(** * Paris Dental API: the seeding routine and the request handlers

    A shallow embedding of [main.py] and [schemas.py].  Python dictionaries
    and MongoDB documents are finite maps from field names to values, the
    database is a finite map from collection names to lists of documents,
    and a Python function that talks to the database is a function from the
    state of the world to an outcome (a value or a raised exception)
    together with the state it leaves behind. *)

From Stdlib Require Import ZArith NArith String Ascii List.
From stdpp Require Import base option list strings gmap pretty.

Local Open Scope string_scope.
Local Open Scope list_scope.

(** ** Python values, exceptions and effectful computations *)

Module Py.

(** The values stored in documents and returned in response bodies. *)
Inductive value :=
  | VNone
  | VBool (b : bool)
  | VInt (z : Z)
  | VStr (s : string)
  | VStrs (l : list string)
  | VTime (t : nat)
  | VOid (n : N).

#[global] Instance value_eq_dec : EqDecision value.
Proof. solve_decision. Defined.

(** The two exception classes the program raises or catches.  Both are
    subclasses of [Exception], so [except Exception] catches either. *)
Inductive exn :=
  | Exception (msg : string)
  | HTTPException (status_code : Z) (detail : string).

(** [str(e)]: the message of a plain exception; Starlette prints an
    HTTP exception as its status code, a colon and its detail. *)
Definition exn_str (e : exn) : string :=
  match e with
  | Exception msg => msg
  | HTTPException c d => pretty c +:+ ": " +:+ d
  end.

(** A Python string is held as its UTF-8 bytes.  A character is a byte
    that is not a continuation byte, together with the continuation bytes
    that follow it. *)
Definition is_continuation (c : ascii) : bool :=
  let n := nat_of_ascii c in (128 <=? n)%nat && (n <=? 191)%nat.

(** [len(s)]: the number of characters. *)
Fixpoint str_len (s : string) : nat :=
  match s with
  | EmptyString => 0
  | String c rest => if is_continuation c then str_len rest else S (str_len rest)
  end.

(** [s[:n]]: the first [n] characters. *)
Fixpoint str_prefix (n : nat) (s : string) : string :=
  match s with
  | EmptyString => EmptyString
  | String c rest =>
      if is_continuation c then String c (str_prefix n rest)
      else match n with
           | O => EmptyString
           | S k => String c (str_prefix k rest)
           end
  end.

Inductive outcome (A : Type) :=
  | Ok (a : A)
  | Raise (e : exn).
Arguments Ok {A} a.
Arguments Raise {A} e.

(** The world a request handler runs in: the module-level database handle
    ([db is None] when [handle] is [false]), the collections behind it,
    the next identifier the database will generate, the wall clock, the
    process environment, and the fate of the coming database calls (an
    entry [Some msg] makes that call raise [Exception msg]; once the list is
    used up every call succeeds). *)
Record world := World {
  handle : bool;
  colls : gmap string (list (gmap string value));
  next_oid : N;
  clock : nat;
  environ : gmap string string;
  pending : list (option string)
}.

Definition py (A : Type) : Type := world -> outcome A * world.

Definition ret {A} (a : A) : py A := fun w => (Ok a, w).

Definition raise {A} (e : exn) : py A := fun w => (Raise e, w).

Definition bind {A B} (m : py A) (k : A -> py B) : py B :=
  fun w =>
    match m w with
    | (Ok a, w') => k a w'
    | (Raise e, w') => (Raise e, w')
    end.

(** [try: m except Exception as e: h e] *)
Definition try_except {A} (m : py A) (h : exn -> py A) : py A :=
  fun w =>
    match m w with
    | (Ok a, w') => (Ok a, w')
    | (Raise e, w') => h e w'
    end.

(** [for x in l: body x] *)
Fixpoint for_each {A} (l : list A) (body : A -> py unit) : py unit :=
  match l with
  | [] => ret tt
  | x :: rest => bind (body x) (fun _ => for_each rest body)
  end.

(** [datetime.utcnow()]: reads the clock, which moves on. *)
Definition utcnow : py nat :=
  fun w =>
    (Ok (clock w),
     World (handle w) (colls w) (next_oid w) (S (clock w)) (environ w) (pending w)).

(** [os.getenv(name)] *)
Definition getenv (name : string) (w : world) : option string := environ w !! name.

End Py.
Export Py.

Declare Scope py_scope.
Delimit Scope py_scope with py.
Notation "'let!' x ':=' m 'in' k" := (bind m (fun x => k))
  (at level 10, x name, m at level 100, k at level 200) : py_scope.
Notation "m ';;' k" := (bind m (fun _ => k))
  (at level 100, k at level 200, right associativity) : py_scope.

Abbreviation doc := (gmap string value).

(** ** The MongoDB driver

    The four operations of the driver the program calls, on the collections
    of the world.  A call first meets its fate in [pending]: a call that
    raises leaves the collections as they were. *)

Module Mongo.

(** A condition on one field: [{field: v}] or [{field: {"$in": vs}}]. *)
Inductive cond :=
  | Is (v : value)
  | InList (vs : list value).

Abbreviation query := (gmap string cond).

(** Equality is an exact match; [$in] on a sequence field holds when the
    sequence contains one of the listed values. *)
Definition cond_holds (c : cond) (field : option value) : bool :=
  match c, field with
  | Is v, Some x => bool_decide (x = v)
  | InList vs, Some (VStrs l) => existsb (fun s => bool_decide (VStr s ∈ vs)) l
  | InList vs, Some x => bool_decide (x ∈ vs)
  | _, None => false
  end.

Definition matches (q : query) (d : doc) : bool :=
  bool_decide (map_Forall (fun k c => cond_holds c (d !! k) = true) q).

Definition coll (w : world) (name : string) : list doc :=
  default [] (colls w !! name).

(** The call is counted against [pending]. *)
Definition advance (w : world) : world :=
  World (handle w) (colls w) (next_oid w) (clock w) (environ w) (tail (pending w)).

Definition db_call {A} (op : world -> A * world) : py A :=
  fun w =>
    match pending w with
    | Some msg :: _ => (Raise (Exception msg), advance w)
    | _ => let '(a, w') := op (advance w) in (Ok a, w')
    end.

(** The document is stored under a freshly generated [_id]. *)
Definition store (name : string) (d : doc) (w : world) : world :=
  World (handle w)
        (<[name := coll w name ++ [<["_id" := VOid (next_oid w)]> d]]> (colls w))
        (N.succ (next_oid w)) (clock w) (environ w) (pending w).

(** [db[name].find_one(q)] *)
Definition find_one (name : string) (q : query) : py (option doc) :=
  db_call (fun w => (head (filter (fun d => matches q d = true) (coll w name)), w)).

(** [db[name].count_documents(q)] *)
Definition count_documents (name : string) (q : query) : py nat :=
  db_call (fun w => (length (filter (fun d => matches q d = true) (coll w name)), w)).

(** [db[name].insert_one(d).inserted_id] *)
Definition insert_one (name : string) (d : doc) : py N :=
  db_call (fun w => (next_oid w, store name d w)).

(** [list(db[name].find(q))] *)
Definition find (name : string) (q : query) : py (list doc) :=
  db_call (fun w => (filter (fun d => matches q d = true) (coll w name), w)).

--- Exercise prompt ---
Search the records for the word "EmptyString" and copy out every line that holds it.

--- Response ---
  | EmptyString => 0
  | EmptyString => EmptyString
           | O => EmptyString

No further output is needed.